Verification is indeed the majority of the time spent. Unlike programming, Verilog and VHDL and higher level things like Chisel aren’t executed serially by the hardware they describe like a von Neumann machine. Hello World for a chip isn’t designing the circuit, or simulating the circuit, or synthesizing the circuit to some set of physical primitives. No, it’s proving that the circuit will behave correctly under a bunch of different conditions. The less commoditized the product, the more important it is to know the real PDK, the real standard cell performance, what to really trust from the foundry, etc. Most of the algorithms to assist in this process are proprietary and locked behind NDAs. The open source tools are decades behind the commercial ones in both speed and correctness, despite heavy investment from companies like Google.

And so my point: the place where people best know how to make chips competitively in a cutthroat industry is NOT in schools, but in private companies that have signed all the NDAs. The information is literally locked away, unable to diffuse into the open where universities efficiently operate. Professors cannot teach what they don’t know or cannot legally share.

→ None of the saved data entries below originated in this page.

Definition table_repr (A : gmap Z wave) pt : Prop :=
  ∀ a, option_Forall2 entry_repr (A !! a) (m_map pt !! a).

Definition wave_at (A : gmap Z wave) a : wave := default no_wave (A !! a).

Definition locked (A : gmap Z wave) a m (type : AccessType) : gmap Z wave :=
  let x := wave_at A a in
  <[a := mkWave ({[m]} ∪ starving x) (marked x)
           (match type with AccessType_Write => {[m]} ∪ writers x | _ => writers x end)]> A.

Definition unlocked (A : gmap Z wave) a m : gmap Z wave :=
  let x := wave_at A a in
  if decide (starving x ∖ {[m]} = ∅) then delete a A
  else <[a := mkWave (starving x ∖ {[m]}) (marked x ∖ {[m]}) (writers x ∖ {[m]})]> A.

Lemma table_repr_insert A pt a x e : table_repr A pt → entry_repr x e →
  table_repr (<[a := x]> A) (mk (<[a := e]> (m_map pt))).
Proof.
  intros HA He b. cbn. destruct (decide (a = b)) as [->|Hne].
  - rewrite !lookup_insert_eq. by constructor.
  - rewrite !lookup_insert_ne by done. apply HA.
Qed.

Lemma table_repr_at A pt a : table_repr A pt →
  (m_map pt !! a = None ∧ wave_at A a = no_wave ∧ A !! a = None) ∨
  (∃ e, m_map pt !! a = Some e ∧ A !! a = Some (wave_at A a) ∧ entry_repr (wave_at A a) e).
Proof.
  intros HA. unfold wave_at. specialize (HA a). inversion HA as [x e Hx E1 E2|E1 E2]; cbn.
  - right. by exists e.
  - by left.
Qed.

Lemma lock_refines A pt a m type : table_repr A pt → is_line sys a = true →
  machine_ok counts m →
  if decide (m ∈ starving (wave_at A a))
  then persistentRequestLock sys counts junk pt a m type = Err AssertFail
  else ∃ pt', persistentRequestLock sys counts junk pt a m type = Ok pt' ∧
    table_repr (locked A a m type) pt'.
Proof.
  intros HA Ha Hm. unfold persistentRequestLock. rewrite Ha. cbn [mbind outcome_bind assert_that].
  destruct (dest_create counts junk Hcounts) as (d & Hd & Hd0 & _).
  unfold new_entry. rewrite Hd. cbn [mbind outcome_bind].
  assert (∃ (present : bool) e, match m_map pt !! a with
      | Some e => (true, e) | None => (false, mkEntry d d d) end = (present, e) ∧
    dest_repr counts (starving (wave_at A a)) (m_starving e) ∧
    dest_repr counts (marked (wave_at A a)) (m_marked e) ∧
    dest_repr counts (writers (wave_at A a)) (m_request_to_write e) ∧
    marked (wave_at A a) ⊆ starving (wave_at A a) ∧ writers (wave_at A a) ⊆ starving (wave_at A a) ∧
    (present = false → wave_at A a = no_wave)) as (present & e & -> & Hs & Hk & Hw & Hks & Hws & Hnp).
  { destruct (table_repr_at A pt a HA) as [(-> & -> & _)|(e & -> & _ & (? & ? & ? & ? & ? & _))].
    - exists false, (mkEntry d d d). by split_and!.
    - exists true, e. by split_and!. }
  destruct (dest_add counts _ _ m Hs Hm) as (s' & Hs' & Hrs).
  destruct (dest_add counts _ _ m Hw Hm) as (w' & Hw' & Hrw).
  rewrite (dest_isElement counts _ _ m Hs Hm).
  pose proof (dest_isSuperset counts _ _ _ _ Hrs Hk) as Hsub. unfold NetDest.isSubset.
  rewrite (bool_decide_eq_true_2 (marked (wave_at A a) ⊆ _)) in Hsub by set_solver.
  destruct (decide (m ∈ starving (wave_at A a))) as [Hin|Hout].
  { destruct present; [by rewrite bool_decide_eq_true_2|].
    rewrite Hnp in Hin by done. by apply not_elem_of_empty in Hin. }
  exists (mk (<[a := mkEntry s' (m_marked e) (match type with AccessType_Write => w'
    | AccessType_Read => m_request_to_write e end)]> (m_map pt))). split.
  - rewrite (bool_decide_eq_false_2 _ Hout).
    by destruct present, type; cbn [mbind outcome_bind negb assert_that]; rewrite Hs';
      cbn [mbind outcome_bind]; rewrite ?Hw'; cbn [mbind outcome_bind]; rewrite ?Hsub.
  - apply table_repr_insert; [done|]. split_and!; cbn; try done; [|set_solver|..].
    + by destruct type.
    + destruct type; set_solver.
    + set_solver.
Qed.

Chip design is a journeyman industry. Building fault-tolerant, fast, power-efficient, correct, debuggable, and manufacturable designs is table stakes. Because if not, there are already a ton of chip varieties available. Don’t reinvent the wheel because the intersection of logic, supply chain logistics, circuit design, large scale multi objective optimization, chemistry, physics, materials science, and mathematical verification is unforgiving.